Tax rates set for County of Stettler residents

May 15, 2021 | 2:49 PM

County of Stettler council has set the region’s tax rate for the coming year.

There will be a zero per cent increase for residential, non-residential and machinery & equipment, and a two per cent increase on farmland.

The increase for farmland equates to between $5 and $15 per quarter section. The net increase in dollars collected by the county will be $32,529, earmarked to support Agricultural Services.

The County says a dire picture was painted for its 2020 finances when the province reviewed how oil and gas properties would be assessed, and administration predicted a further $2 million in unpaid oil and gas taxes.
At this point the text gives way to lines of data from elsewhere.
(** C2: every resolution of a named type ([encodeItem], cached or not)
    returns a private deep copy of the registry node [lreg] of the name.
    All cells reachable from the copy are fresh: they lie at or above
    [n0], the heap size before the copy, while the registry entries and
    everything reachable from [lreg] lie below [n0].  The copy holds the
    same tree as [lreg].  A later write into any cell of the copy (such
    as the per-use [ref] and [noPtr] annotations) leaves the tree of every
    older node unchanged: the registry entries and the copies returned
    earlier.  A write into an older cell leaves the copy unchanged. *)
Theorem encodeItem_private_copy ext fuel raw h objs nm tags l' h' objs' :
  closedb h = true -> regValidb h objs = true ->
  encodeItem ext fuel raw h objs nm tags = Ok (l', (h', objs')) ->
  exists lreg n0,
    objs' !! nm = Some lreg /\ lreg < n0 /\ n0 <= l' /\
    (forall k l, objs' !! k = Some l -> l < n0) /\
    (forall k, reach h' lreg k -> k < n0) /\
    (forall k, reach h' l' k -> n0 <= k < length h') /\
    (forall g, tree_of g h' l' = tree_of g h' lreg) /\
    (exists g v, tree_of g h' l' = Some v) /\
    (forall x k cl g, x < n0 -> reach h' l' k ->
       tree_of g (<[k:=cl]> h') x = tree_of g h' x) /\
    (forall k cl g, k < n0 -> tree_of g (<[k:=cl]> h') l' = tree_of g h' l') /\
    closedb h' = true /\ regValidb h' objs' = true.
Proof.
  intros Hcb Hrb H.
  assert (Hi : inv h objs)
    by (split; [apply closedb_spec, Hcb|apply regValidb_spec, Hrb]).
  destruct fuel as [|n]; [discriminate|].
  destruct (builder_inv ext n) as (_ & IHs & IHf).
  (* the conclusion, from the heap [h2] and registry [objs2] of the copy *)
  assert (Hfinish : forall h2 objs2 lreg,
            inv h2 objs2 -> objs2 !! nm = Some lreg -> copy n h2 lreg = Ok (h', l') ->
            objs' = objs2 ->
            exists lreg n0,
              objs' !! nm = Some lreg /\ lreg < n0 /\ n0 <= l' /\
              (forall k l, objs' !! k = Some l -> l < n0) /\
              (forall k, reach h' lreg k -> k < n0) /\
              (forall k, reach h' l' k -> n0 <= k < length h') /\
              (forall g, tree_of g h' l' = tree_of g h' lreg) /\
              (exists g v, tree_of g h' l' = Some v) /\
              (forall x k cl g, x < n0 -> reach h' l' k ->
                 tree_of g (<[k:=cl]> h') x = tree_of g h' x) /\
              (forall k cl g, k < n0 -> tree_of g (<[k:=cl]> h') l' = tree_of g h' l') /\
              closedb h' = true /\ regValidb h' objs' = true).
  { intros h2 objs2 lreg [Hc2 Hr2] Hn Hcp ->.
    pose proof (Hr2 _ _ Hn) as Hlreg.
    destruct (copy_private _ _ _ _ _ Hc2 Hlreg Hcp)
      as (Hl' & Hlen & Hc' & Hra & Hrb' & Ht & [v Hv] & Hf1 & Hf2).
    exists lreg, (length h2).
    split; [exact Hn|]. split; [exact Hlreg|]. split; [exact Hl'|].
    split; [exact Hr2|]. split; [exact Hra|]. split; [exact Hrb'|].
    split; [exact Ht|]. split; [exists n, v; exact Hv|].
    split; [exact Hf1|]. split; [exact Hf2|].
    split; [apply closedb_spec, Hc'|].
    apply regValidb_spec. intros k l Hk. pose proof (Hr2 _ _ Hk). lia. }
  cbn [encodeItem] in H.
  destruct (objs !! nm) as [v0|] eqn:Hn.
  - destruct (copy n h v0) as [[h1 vv]| | |] eqn:Hc; cbn [obind] in H; try discriminate.
    injection H as <- <- <-.
    exact (Hfinish h objs v0 Hi Hn Hc eq_refl).
  - destruct (getRawItemByName raw nm) as [rw|]; [|discriminate].
    destruct (wrapErr _ _) as [[v1 [h1 objs1]]| | |] eqn:Hw; cbn [obind] in H;
      try discriminate.
    apply wrapErr_ok in Hw.
    assert (Hb : inv h1 objs1 /\ v1 < length h1).
    { destruct (Raw.implFunc rw).
      - unfold new in Hw. injection Hw as <- <- <-.
        split; [apply inv_snoc, Hi|]. rewrite length_app. cbn [length]. lia.
      - destruct (Raw.obj rw) as [fs|].
        + destruct (IHs _ _ _ _ _ _ _ _ Hi Hw) as (Hi1 & _ & Hv1). split; assumption.
        + destruct (Raw.typ rw) as [ty|]; [|discriminate].
          destruct (parseASTFieldType ext n raw h objs nm tags ty)
            as [[ol [h2 objs2]]| | |] eqn:Hp; cbn [obind] in Hw; try discriminate.
          destruct ol as [v2|]; [|discriminate]. injection Hw as <- <- <-.
          destruct (IHf _ _ _ _ _ _ _ _ _ Hi Hp) as (Hi2 & _ & Hv2).
          split; [exact Hi2|]. apply Hv2. reflexivity. }
    destruct Hb as (Hi1 & Hv1).
    pose proof (inv_modify_node _ _ v1 (fun x => set_obj (set_name x nm) nm) Hi1) as Hi2.
    pose proof (inv_register _ _ nm v1 Hi2 ltac:(rewrite modify_length; exact Hv1)) as Hi3.
    destruct (copy n _ v1) as [[h3 vv]| | |] eqn:Hc; cbn [obind] in H; try discriminate.
    injection H as <- <- <-.
    exact (Hfinish _ _ v1 Hi3 (lookup_insert_eq _ _ _) Hc eq_refl).
Qed.

End HeapFacts.

Lemma encodeItem_private_copy_witness :
  exists l' h' objs',
    Heap.encodeItem sampleDims 10 [bazRaw; barRaw] [] ∅ "Baz" "" = Ok (l', (h', objs')) /\
    exists lreg n0,
      objs' !! "Baz" = Some lreg /\ lreg < n0 /\ n0 <= l' /\
      (forall k, Heap.reach h' lreg k -> k < n0) /\
      (forall k, Heap.reach h' l' k -> n0 <= k < length h') /\
      (forall g, Heap.tree_of g h' l' = Heap.tree_of g h' lreg).
Proof.
  assert (Hc : Heap.closedb [] = true) by (vm_compute; reflexivity).
  assert (Hr : Heap.regValidb [] ∅ = true) by (vm_compute; reflexivity).
  assert (H : exists l' h' objs',
            Heap.encodeItem sampleDims 10 [bazRaw; barRaw] [] ∅ "Baz" "" = Ok (l', (h', objs')))
    by (do 3 eexists; reflexivity).
  destruct H as (l' & h' & objs' & H).
  exists l', h', objs'. split; [exact H|].
  destruct (encodeItem_private_copy sampleDims 10 [bazRaw; barRaw] [] ∅ "Baz" "" l' h' objs'
              Hc Hr H)
    as (lreg & n0 & Hn & Hlt & Hle & _ & Hr1 & Hr2 & Ht & _).
  exists lreg, n0. exact (conj Hn (conj Hlt (conj Hle (conj Hr1 (conj Hr2 Ht))))).
Defined.

(** ** Further properties of the generator *)

Lemma forallb_flat_map_nodes (f : Value -> bool) l :
  forallb f (flat_map nodes l) = forallb (fun x => forallb f (nodes x)) l.
Proof. induction l as [|x l IH]; cbn; [reflexivity|]. rewrite forallb_app, IH. reflexivity. Qed.

Lemma uintsOK_unfold v :
  uintsOK v = uintSizeOK v && forallb uintsOK (o v) &&
              match e v with Some x => uintsOK x | None => true end.
Proof.
  destruct v as [n ob s0 t0 o0 e0 c0 m0 r0 np fx]. unfold uintsOK. cbn [nodes forallb o e].
  rewrite forallb_app, forallb_flat_map_nodes. destruct e0; cbn; rewrite ?andb_true_r, ?andb_assoc;
  reflexivity.
Qed.

Lemma uintsOK_shape v v' :
  t v' = t v -> s v' = s v -> o v' = o v -> e v' = e v -> uintsOK v' = uintsOK v.
Proof.
  intros Ht Hs Ho He. rewrite !(uintsOK_unfold v'), (uintsOK_unfold v), Ho, He.
  unfold uintSizeOK. rewrite Ht, Hs. reflexivity.
Qed.

Lemma uintsOK_head v :
  Type_eqb (t v) TypeUint = false -> uintsOK v = forallb uintsOK (o v) &&
              match e v with Some x => uintsOK x | None => true end.
Proof. intros H. rewrite uintsOK_unfold. unfold uintSizeOK. rewrite H. reflexivity. Qed.

Lemma regGrows_refl raw objs : regGrows raw objs objs.
Proof. split; auto. Qed.

Lemma regGrows_trans raw o1 o2 o3 :
  regGrows raw o1 o2 -> regGrows raw o2 o3 -> regGrows raw o1 o3.
Proof.
  intros [A1 B1] [A2 B2]. split; [auto|].
  intros k x Hk. destruct (B2 _ _ Hk) as [H|H]; [|auto]. destruct (B1 _ _ H); auto.
Qed.

Lemma regUints_insert objs nm v :
  regUints objs -> uintsOK v = true -> regUints (<[nm := v]> objs).
Proof.
  intros Hu Hv k x Hk. apply lookup_insert_Some in Hk as [(<- & <-)|(_ & Hk)]; eauto.
Qed.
“We were one of the first municipalities to forecast, prepare for and anticipate not only the impacts of the pandemic but also a further downturn in the economy in relation to oil and gas,” says Reeve Larry Clarke. “Fortunately, while we predicted a $2 million shortfall due to unpaid oil and gas property taxes, the actual uncollectable turned out to be $1.5 million.”
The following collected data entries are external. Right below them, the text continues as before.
(** The sign of a difference of doubles is that of the difference of
    their ranks: [0 < y - x] exactly when [x] is the lower. *)
Lemma SFsub_sign x y :
  valid_binary x = true -> valid_binary y = true ->
  x <> S754_nan -> y <> S754_nan ->
  SFltb (S754_zero false) (SFsub prec emax y x) = (rank x <? rank y).
Proof.
  intros Hx Hy Hnx Hny.
  destruct x as [sx | sx | | sx mx ex]; [| | congruence |];
    destruct y as [sy | sy | | sy my ey]; try congruence;
    cbn [valid_binary] in Hx, Hy;
    try pose proof (rank_finite_bounds mx ex Hx) as Hrx;
    try pose proof (rank_finite_bounds my ey Hy) as Hry.
  9: {
    cbn [SFsub rank].
    clear Hrx Hry.
    destruct (bounded_facts mx ex Hx) as (Hex & _).
    destruct (bounded_facts my ey Hy) as (Hey & _).
    rewrite (shl_align_value my ey (Z.min ey ex)) by lia.
    rewrite (shl_align_value mx ex (Z.min ey ex)) by lia.
    remember (Z.min ey ex) as ez.
    assert (Hez : -1074 <= ez) by lia.
    assert (Hy' : Z.pos my * 2 ^ (ey + 1074) =
                  Z.pos my * 2 ^ (ey - ez) * 2 ^ (ez + 1074)).
    { rewrite <- Z.mul_assoc, <- Z.pow_add_r by lia. do 2 f_equal. lia. }
    assert (Hx' : Z.pos mx * 2 ^ (ex + 1074) =
                  Z.pos mx * 2 ^ (ex - ez) * 2 ^ (ez + 1074)).
    { rewrite <- Z.mul_assoc, <- Z.pow_add_r by lia. do 2 f_equal. lia. }
    rewrite Hy', Hx'.
    assert (HK : 0 < 2 ^ (ez + 1074)) by (apply Z.pow_pos_nonneg; lia).
    remember (2 ^ (ez + 1074)) as K.
    remember (Z.pos my * 2 ^ (ey - ez)) as Y.
    remember (Z.pos mx * 2 ^ (ex - ez)) as X.
    assert (HY : 0 < Y).
    { subst Y. apply Z.mul_pos_pos; [lia | apply Z.pow_pos_nonneg; lia]. }
    assert (HX : 0 < X).
    { subst X. apply Z.mul_pos_pos; [lia | apply Z.pow_pos_nonneg; lia]. }
    destruct (cond_Zopp sy Y - cond_Zopp sx X) as [| p | p] eqn:Hdiff;
      cbn [binary_normalize].
    - cbn. symmetry. apply Z.ltb_ge.
      destruct sx, sy; cbn [cond_Zopp] in *; nia.
    - destruct (binary_round_signed false p ez Hez) as [(m' & e' & ->) | ->];
        cbn; symmetry; apply Z.ltb_lt;
        destruct sx, sy; cbn [cond_Zopp] in *; nia.
    - destruct (binary_round_signed true p ez Hez) as [(m' & e' & ->) | ->];
        cbn; symmetry; apply Z.ltb_ge;
        destruct sx, sy; cbn [cond_Zopp] in *; nia. }
  all: cbn [SFsub rank]; try (destruct sx); try (destruct sy);
    cbn [SFltb SFcompare cond_Zopp];
    symmetry; first [apply Z.ltb_lt | apply Z.ltb_ge];
    remember (2 ^ 2098) as top; lia.
Qed.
The County notes that council and admin made an unprecedented move last year, protesting the changes to how oil and gas properties are taxed by taking their argument to the steps of Alberta’s Legislature.

“We are fortunate that our voices were heard, and the province has ‘paused’ further changes with this review for now,” Clarke says. “The results of that review, had they gone ahead, would have been devastating to our municipality.”

Meantime, cancelled or deferred projects from 2020 mean resulted in a $2.38 million surplus for the county. These include chemical spraying, roadside mowing, a hold on hiring summer staff, a reduction in overtime for field staff, and holding salaries.

The County of Stettler also received $750,000 in stimulus funding from Alberta Transportation to replaces six bridges/bridge-sized culverts, which had reached end of life.

Alberta Transportation also completed secondary highway improvements to Highway 855, and Municipal Operating Support Transfer dollars totalled $568,608, used to cover unpaid taxes and upgrade municipal facilities into COVID compliance.

According to the County, the $2.38 million budget surplus from 2020 has been allocated to reserves as the County prepares to absorb a 25 per cent reduction in Municipal Sustainability Initiative (MSI) funding over the next two years. This MSI reduction was announced by the province earlier this year.

“Municipalities continue to face many challenges ahead, and we will continue to prepare and plan for the worst, always hoping for the best, with our key concern being to maintain a responsible budget and to provide for long term viability for our municipality,” added CAO Yvette Cassidy.

“The surplus is a welcome result for our municipality following a year of stress and uncertainty. It demonstrates prudent planning and good decision making by this council and administration. We certainly don’t want to see a giant surplus in a normal year, or every year, because that would mean we’re asking for more money than what we need to operate. But with a global pandemic dramatically affecting our operations and projects, and prudent foreshadowing by administration, I think this was a very reasonable result.”

Tax Notices will be mailed out in June with taxes due Friday, October 29.